A verbatim reproduction of the lines below, from the line containing "e _ => Done e" through the line containing "fresh cell whose", both ends included, is the whole required output.

::::::::

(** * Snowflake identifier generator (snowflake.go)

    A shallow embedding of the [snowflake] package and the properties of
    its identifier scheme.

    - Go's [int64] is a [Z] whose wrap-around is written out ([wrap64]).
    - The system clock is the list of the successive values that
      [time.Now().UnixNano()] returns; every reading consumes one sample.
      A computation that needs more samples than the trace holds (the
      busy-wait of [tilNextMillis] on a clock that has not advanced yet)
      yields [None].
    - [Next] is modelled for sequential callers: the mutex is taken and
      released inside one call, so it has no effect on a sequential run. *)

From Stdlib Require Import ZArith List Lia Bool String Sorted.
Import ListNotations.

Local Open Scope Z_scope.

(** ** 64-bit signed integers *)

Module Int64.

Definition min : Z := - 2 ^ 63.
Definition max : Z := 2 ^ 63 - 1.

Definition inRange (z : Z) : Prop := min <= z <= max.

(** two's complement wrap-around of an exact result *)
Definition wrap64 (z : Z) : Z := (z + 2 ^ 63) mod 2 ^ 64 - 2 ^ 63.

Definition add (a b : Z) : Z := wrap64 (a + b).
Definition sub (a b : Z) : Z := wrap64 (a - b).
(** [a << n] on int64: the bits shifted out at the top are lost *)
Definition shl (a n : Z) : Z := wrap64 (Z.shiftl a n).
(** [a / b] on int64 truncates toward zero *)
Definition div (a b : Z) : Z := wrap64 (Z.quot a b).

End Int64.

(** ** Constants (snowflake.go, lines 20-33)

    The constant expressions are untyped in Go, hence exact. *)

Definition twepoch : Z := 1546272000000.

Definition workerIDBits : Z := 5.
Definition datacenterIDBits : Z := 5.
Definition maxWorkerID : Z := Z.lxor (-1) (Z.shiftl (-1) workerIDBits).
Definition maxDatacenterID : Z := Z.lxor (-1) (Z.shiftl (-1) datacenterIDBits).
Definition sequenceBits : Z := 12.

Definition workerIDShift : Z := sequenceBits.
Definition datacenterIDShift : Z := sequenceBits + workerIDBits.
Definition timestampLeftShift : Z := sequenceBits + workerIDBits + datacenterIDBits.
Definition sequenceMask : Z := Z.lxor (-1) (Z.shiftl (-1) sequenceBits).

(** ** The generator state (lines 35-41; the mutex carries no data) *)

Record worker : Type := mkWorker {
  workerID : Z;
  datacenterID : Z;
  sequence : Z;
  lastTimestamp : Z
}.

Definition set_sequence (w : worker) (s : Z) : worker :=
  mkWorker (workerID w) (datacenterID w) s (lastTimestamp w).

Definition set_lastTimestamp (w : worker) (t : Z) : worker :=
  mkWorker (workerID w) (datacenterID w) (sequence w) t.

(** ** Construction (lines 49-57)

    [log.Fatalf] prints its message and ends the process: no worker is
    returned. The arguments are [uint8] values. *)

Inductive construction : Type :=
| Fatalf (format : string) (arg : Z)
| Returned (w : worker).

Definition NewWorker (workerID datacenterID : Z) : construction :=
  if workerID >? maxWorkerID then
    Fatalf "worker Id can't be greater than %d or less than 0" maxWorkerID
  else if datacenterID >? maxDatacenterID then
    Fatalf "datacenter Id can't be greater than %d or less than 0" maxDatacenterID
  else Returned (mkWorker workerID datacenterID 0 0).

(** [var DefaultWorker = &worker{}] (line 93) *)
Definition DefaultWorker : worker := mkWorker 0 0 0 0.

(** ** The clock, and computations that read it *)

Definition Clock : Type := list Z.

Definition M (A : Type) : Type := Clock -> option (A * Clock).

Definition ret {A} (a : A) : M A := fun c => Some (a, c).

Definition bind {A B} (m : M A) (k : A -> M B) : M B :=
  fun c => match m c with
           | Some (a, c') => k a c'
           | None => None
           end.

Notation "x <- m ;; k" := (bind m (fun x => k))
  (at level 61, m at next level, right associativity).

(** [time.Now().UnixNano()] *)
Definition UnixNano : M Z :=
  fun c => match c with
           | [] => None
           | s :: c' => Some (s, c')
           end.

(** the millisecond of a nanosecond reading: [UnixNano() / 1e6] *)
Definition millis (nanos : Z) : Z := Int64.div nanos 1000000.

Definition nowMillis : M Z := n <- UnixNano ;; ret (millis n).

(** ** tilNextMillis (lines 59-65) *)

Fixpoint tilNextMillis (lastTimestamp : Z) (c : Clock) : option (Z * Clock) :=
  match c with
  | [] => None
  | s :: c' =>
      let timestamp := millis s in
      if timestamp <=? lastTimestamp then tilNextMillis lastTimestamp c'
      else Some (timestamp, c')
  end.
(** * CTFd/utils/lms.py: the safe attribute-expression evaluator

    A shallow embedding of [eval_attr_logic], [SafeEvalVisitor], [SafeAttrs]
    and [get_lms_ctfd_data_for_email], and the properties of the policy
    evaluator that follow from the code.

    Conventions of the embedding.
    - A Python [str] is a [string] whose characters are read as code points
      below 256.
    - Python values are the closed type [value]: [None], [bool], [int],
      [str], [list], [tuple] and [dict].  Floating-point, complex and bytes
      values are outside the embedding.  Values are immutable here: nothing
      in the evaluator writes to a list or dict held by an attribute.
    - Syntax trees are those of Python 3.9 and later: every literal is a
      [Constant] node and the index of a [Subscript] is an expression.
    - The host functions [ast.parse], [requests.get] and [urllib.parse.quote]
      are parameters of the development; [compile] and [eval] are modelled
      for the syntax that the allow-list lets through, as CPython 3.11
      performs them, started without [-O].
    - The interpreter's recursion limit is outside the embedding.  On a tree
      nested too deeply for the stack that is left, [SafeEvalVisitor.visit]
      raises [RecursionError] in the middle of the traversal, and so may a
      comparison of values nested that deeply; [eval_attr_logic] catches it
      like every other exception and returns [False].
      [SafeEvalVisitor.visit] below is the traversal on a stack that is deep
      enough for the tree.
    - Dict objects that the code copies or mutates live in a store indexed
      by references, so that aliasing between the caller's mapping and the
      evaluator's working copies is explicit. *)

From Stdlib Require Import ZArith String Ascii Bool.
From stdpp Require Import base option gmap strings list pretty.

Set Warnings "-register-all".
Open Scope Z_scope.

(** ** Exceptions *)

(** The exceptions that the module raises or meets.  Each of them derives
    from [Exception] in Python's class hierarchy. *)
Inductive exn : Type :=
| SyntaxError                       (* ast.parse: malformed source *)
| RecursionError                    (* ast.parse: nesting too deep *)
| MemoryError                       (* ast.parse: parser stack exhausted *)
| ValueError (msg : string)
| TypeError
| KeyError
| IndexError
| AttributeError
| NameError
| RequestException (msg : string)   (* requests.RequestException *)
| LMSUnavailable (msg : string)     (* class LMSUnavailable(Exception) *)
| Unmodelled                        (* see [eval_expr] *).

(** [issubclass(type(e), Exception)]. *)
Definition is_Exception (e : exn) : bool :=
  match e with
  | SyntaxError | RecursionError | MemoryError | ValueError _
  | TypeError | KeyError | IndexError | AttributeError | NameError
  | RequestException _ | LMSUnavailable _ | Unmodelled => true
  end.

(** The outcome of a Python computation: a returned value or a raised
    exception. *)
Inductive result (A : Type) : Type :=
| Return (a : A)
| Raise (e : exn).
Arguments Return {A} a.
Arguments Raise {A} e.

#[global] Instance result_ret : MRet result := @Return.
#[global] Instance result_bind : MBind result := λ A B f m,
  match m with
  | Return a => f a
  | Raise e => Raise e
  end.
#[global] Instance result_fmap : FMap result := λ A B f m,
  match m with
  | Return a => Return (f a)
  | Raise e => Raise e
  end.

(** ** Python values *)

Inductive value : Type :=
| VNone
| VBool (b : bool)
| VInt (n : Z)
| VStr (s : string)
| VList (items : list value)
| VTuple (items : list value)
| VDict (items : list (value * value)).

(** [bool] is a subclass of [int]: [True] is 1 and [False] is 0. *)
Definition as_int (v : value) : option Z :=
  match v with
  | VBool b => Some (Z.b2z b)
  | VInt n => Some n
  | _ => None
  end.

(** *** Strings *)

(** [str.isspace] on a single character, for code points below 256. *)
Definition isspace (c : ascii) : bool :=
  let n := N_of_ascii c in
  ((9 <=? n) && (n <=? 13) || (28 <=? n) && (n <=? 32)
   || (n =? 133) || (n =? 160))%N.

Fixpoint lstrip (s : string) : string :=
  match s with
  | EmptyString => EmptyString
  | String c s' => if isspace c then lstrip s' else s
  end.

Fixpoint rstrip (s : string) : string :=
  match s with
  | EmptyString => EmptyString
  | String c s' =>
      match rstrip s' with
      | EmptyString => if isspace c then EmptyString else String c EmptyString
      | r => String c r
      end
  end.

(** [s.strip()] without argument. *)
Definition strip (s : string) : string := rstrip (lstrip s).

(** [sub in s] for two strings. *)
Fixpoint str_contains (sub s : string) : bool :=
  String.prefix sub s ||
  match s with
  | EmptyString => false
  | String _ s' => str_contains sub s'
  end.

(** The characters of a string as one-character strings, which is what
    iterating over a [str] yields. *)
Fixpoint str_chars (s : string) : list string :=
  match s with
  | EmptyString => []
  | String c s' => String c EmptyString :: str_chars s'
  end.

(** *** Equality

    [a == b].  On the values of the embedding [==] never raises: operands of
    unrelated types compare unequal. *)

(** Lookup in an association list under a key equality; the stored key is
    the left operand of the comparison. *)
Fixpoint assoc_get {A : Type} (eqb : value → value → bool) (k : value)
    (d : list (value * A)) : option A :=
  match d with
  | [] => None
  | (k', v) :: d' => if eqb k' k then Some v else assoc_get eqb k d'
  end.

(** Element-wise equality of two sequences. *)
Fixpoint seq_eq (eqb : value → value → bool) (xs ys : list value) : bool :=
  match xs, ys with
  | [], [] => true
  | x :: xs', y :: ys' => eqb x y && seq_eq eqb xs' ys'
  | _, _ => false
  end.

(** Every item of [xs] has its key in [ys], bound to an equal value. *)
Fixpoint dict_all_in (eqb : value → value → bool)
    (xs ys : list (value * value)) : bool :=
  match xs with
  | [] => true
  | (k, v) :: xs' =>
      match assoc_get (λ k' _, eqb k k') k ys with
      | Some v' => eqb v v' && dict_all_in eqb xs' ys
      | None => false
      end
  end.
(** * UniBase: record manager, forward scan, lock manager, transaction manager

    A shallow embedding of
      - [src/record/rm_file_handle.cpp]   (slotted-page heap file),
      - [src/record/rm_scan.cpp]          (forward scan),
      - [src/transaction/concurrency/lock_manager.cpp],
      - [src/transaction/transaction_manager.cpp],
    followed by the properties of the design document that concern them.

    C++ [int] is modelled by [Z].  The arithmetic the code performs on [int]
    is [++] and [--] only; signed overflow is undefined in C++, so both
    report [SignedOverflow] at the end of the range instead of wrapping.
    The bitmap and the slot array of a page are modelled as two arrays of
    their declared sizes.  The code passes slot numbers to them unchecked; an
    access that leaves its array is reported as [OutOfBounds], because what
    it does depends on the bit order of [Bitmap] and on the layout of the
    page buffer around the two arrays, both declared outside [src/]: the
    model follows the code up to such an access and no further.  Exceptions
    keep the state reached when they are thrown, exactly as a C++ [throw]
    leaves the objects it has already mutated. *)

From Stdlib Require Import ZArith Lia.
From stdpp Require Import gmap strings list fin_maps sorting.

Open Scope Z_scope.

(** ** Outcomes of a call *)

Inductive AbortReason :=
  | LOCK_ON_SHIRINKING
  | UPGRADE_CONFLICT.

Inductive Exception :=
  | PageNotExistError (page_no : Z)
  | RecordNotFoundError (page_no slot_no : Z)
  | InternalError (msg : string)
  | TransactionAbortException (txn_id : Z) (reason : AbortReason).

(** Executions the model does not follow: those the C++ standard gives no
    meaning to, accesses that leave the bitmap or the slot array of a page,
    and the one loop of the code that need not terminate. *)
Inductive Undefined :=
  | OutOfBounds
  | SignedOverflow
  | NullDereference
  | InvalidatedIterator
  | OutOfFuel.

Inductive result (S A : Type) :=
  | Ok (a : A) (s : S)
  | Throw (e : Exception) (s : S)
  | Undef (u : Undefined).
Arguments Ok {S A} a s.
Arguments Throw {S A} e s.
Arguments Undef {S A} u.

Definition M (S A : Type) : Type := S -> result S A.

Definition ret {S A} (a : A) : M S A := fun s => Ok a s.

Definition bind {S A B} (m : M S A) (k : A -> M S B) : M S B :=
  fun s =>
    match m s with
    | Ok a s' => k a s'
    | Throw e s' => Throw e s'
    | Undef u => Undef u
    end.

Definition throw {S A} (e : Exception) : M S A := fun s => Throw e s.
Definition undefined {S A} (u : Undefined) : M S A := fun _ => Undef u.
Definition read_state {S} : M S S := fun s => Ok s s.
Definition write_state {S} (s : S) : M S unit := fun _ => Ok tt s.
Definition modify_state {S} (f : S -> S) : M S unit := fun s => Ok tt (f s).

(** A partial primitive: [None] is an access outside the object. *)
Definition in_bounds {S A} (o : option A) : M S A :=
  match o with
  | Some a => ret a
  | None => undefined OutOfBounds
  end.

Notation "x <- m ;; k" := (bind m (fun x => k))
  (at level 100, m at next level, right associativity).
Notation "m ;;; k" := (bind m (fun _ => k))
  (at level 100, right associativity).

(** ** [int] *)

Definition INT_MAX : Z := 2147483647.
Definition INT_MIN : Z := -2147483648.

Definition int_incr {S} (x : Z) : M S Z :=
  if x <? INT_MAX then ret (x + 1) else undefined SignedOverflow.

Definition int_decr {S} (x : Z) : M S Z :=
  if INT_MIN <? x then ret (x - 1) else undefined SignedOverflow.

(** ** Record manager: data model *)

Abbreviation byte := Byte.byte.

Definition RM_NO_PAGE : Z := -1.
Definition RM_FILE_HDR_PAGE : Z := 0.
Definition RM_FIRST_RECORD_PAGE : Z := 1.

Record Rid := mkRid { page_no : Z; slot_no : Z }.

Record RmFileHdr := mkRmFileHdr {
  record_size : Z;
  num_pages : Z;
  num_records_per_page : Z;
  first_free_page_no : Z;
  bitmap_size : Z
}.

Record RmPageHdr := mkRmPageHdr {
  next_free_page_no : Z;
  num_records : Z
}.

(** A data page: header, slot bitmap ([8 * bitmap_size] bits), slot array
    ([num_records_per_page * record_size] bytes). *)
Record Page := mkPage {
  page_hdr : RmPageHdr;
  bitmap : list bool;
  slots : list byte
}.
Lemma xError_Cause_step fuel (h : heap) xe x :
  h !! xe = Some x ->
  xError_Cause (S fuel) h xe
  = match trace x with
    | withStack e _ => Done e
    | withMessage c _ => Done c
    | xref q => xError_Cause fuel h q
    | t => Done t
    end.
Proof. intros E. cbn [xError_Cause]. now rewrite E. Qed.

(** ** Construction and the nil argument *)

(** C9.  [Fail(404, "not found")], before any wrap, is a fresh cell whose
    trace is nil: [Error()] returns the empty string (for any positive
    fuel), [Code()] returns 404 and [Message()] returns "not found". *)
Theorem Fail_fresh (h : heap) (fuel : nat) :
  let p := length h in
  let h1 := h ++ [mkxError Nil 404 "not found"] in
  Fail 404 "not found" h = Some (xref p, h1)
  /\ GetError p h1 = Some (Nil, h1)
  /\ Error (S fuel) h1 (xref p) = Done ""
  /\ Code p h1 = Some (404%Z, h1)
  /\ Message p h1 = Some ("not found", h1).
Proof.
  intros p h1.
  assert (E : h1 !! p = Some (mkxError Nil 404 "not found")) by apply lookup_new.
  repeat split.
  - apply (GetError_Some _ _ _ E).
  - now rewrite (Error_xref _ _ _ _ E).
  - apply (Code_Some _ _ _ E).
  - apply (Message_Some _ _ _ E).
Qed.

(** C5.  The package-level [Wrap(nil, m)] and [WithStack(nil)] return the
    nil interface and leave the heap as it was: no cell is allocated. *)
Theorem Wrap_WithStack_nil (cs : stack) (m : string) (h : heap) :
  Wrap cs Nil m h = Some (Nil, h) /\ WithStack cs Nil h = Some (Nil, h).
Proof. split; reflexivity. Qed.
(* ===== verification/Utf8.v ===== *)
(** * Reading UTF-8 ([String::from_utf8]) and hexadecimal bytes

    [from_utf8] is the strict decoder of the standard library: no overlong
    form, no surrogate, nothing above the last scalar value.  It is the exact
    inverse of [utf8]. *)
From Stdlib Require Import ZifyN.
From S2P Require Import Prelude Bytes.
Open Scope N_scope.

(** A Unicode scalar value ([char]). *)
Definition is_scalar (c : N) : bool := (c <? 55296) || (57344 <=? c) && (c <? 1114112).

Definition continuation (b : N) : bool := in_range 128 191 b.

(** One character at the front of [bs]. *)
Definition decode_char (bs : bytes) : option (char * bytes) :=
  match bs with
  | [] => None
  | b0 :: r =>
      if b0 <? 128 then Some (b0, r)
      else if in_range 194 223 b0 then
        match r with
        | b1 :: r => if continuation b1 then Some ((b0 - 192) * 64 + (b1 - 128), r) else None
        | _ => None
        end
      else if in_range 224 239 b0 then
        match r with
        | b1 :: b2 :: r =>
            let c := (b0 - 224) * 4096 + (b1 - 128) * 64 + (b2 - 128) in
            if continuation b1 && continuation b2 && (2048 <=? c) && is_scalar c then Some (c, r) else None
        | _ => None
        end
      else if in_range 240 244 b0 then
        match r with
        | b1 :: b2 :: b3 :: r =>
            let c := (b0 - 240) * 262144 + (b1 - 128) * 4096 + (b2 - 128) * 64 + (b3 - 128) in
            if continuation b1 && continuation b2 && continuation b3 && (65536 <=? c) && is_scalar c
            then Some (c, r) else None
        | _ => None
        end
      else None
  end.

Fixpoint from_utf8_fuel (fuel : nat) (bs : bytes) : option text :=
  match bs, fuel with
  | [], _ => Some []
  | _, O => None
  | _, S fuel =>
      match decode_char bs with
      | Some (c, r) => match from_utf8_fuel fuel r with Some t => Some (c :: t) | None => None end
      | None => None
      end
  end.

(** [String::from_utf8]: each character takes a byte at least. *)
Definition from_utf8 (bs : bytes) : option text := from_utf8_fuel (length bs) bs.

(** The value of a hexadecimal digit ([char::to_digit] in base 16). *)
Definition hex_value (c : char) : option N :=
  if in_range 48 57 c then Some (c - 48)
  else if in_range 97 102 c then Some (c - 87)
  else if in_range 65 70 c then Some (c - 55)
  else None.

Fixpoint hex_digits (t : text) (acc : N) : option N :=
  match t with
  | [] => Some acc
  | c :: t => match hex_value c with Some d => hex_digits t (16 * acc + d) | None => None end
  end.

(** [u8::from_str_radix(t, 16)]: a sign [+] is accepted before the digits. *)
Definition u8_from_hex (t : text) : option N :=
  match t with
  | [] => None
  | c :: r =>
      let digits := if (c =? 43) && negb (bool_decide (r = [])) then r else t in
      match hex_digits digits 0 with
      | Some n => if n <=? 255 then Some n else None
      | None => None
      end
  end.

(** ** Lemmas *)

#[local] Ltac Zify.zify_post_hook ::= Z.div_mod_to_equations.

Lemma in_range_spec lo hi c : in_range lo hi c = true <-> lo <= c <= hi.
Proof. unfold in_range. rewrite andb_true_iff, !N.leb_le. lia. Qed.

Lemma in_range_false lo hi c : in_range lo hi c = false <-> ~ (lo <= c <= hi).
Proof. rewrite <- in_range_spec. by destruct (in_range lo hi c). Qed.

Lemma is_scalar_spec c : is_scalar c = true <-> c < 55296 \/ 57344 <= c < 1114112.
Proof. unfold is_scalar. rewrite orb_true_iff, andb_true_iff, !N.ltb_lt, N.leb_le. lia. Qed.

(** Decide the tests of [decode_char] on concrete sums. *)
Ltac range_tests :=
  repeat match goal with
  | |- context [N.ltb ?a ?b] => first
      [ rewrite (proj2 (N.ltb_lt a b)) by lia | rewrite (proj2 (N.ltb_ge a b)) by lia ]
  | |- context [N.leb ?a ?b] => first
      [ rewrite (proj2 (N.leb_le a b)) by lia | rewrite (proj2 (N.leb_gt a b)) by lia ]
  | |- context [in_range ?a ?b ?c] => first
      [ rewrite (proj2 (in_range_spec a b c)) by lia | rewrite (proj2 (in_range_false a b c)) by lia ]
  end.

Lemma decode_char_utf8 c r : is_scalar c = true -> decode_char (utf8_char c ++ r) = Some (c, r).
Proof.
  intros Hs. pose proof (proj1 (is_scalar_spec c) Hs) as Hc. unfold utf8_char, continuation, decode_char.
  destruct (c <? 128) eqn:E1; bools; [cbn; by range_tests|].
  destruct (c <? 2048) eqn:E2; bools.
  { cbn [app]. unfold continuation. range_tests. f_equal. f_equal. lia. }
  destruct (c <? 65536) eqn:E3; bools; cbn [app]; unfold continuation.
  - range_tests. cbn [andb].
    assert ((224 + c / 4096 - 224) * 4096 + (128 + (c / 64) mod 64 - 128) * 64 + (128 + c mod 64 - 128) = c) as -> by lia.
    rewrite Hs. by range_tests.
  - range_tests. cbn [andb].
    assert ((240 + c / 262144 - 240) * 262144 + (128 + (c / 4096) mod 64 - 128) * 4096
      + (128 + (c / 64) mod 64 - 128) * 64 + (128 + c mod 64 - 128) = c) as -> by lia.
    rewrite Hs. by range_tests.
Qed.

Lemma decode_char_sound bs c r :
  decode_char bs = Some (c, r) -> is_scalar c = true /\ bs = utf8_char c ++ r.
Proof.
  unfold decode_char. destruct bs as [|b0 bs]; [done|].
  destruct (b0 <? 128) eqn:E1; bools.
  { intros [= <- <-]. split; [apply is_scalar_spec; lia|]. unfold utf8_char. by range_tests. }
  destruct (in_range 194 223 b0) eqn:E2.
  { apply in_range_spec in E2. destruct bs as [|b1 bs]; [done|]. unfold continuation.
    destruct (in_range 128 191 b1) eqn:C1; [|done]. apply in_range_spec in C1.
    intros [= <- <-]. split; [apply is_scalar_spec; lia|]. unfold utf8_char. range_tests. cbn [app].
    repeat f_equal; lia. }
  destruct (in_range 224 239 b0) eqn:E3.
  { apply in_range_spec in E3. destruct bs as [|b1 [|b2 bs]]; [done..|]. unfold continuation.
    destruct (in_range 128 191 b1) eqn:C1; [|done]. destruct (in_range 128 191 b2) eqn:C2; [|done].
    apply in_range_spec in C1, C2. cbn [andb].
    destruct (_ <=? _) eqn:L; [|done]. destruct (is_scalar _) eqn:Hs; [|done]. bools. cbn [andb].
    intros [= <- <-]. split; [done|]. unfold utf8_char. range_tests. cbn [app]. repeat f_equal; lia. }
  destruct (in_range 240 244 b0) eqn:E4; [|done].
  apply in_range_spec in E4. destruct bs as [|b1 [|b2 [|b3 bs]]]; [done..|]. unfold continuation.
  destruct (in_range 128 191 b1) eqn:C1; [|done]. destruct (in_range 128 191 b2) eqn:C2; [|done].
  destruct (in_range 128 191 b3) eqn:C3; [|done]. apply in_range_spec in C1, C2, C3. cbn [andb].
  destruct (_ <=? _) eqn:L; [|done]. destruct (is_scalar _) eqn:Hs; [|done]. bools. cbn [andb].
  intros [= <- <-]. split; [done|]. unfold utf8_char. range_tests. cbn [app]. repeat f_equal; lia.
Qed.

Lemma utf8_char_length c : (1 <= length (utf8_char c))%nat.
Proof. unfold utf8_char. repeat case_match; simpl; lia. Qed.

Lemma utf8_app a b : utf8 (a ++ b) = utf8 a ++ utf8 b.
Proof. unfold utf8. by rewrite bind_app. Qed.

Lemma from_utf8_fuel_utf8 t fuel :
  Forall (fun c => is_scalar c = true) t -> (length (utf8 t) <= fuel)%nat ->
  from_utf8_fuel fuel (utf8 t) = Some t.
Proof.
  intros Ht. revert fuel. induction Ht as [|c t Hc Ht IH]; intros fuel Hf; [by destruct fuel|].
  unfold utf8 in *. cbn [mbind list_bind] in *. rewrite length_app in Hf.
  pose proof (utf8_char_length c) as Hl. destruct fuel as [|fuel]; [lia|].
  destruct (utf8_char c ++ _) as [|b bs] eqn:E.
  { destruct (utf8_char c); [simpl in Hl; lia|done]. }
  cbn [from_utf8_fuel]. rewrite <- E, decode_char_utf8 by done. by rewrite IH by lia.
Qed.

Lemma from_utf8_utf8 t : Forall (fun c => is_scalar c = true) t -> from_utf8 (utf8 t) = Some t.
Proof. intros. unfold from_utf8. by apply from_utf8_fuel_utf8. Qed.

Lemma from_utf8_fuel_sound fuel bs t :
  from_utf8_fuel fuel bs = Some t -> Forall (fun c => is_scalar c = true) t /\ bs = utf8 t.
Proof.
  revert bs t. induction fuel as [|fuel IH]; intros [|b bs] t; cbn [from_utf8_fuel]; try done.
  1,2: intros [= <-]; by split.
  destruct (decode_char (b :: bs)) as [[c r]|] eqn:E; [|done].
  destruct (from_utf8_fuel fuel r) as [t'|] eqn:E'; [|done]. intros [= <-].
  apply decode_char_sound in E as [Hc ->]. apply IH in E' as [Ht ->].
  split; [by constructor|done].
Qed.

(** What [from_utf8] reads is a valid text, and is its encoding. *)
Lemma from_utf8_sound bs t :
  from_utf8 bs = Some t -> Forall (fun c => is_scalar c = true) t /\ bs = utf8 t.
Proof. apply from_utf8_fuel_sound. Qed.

::::::::

> Task answer:
    | withStack e _ => Done e
    | withMessage c _ => Done c
    | xref q => xError_Cause fuel h q
    | t => Done t
    end.
Proof. intros E. cbn [xError_Cause]. now rewrite E. Qed.

(** ** Construction and the nil argument *)

(** C9.  [Fail(404, "not found")], before any wrap, is a fresh cell whose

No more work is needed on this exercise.